What you should do> Provide an exact copy of the lines from the beginning of the records through the line that includes "way to [keep]", and of no others.

Material for the task>
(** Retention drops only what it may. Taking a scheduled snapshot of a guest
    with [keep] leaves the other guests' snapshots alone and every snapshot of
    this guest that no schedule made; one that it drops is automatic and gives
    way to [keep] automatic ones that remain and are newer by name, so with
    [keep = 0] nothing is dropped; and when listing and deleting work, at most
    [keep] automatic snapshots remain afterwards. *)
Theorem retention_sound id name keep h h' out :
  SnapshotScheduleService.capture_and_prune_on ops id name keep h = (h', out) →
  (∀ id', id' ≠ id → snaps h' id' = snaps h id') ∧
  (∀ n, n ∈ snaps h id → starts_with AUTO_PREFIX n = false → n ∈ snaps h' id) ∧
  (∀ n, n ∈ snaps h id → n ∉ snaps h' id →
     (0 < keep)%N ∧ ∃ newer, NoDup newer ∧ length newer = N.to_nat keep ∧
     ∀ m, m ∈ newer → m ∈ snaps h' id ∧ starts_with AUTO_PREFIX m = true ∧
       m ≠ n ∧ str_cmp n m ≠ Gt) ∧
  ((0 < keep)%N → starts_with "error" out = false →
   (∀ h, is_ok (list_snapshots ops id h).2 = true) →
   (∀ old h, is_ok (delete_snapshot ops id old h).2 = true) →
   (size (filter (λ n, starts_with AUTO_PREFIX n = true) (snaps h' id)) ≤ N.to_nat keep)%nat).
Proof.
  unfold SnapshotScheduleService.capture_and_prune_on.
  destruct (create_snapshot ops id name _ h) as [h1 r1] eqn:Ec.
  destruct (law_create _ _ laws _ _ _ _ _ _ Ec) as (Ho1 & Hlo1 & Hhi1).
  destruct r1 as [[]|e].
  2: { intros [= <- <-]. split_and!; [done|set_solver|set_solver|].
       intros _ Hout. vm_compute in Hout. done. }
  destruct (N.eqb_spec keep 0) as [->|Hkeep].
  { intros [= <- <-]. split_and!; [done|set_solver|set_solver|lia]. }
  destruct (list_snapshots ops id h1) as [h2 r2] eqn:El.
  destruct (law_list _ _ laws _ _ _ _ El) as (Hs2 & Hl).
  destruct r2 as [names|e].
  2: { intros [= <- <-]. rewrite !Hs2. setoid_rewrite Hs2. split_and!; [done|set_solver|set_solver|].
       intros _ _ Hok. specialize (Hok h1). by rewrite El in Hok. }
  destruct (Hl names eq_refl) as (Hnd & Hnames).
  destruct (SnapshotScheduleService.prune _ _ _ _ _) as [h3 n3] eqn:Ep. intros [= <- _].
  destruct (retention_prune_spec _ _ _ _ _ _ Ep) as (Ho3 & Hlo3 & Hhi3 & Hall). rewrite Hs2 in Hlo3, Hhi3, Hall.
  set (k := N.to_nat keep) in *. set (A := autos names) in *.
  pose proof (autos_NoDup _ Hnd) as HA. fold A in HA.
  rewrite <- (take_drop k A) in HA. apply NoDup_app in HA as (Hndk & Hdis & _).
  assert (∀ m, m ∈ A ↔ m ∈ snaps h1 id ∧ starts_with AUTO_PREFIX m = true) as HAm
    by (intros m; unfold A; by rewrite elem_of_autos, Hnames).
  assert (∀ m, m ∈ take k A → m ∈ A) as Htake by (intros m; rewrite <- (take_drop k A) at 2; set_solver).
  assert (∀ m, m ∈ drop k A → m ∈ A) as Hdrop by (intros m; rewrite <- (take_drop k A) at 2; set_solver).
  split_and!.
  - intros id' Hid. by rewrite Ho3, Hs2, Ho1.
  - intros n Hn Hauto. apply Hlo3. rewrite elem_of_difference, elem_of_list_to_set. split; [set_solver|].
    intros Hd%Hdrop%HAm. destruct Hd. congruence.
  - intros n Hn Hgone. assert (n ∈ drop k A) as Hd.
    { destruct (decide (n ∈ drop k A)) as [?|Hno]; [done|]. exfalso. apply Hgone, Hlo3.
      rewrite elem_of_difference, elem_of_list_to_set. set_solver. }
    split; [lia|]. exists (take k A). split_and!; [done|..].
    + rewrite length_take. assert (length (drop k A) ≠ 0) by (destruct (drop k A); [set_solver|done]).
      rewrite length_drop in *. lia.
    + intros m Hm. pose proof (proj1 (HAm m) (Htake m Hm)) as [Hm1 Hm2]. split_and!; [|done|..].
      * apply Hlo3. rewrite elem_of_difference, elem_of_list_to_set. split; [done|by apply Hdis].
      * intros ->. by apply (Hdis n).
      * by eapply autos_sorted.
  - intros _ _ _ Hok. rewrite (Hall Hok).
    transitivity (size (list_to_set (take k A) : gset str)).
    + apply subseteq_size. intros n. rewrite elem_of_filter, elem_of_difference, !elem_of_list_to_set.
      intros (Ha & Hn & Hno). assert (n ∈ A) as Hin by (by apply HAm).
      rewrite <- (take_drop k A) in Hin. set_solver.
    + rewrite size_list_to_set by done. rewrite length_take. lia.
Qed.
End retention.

Answer to the problem>
(** Retention drops only what it may. Taking a scheduled snapshot of a guest
    with [keep] leaves the other guests' snapshots alone and every snapshot of
    this guest that no schedule made; one that it drops is automatic and gives
    way to [keep] automatic ones that remain and are newer by name, so with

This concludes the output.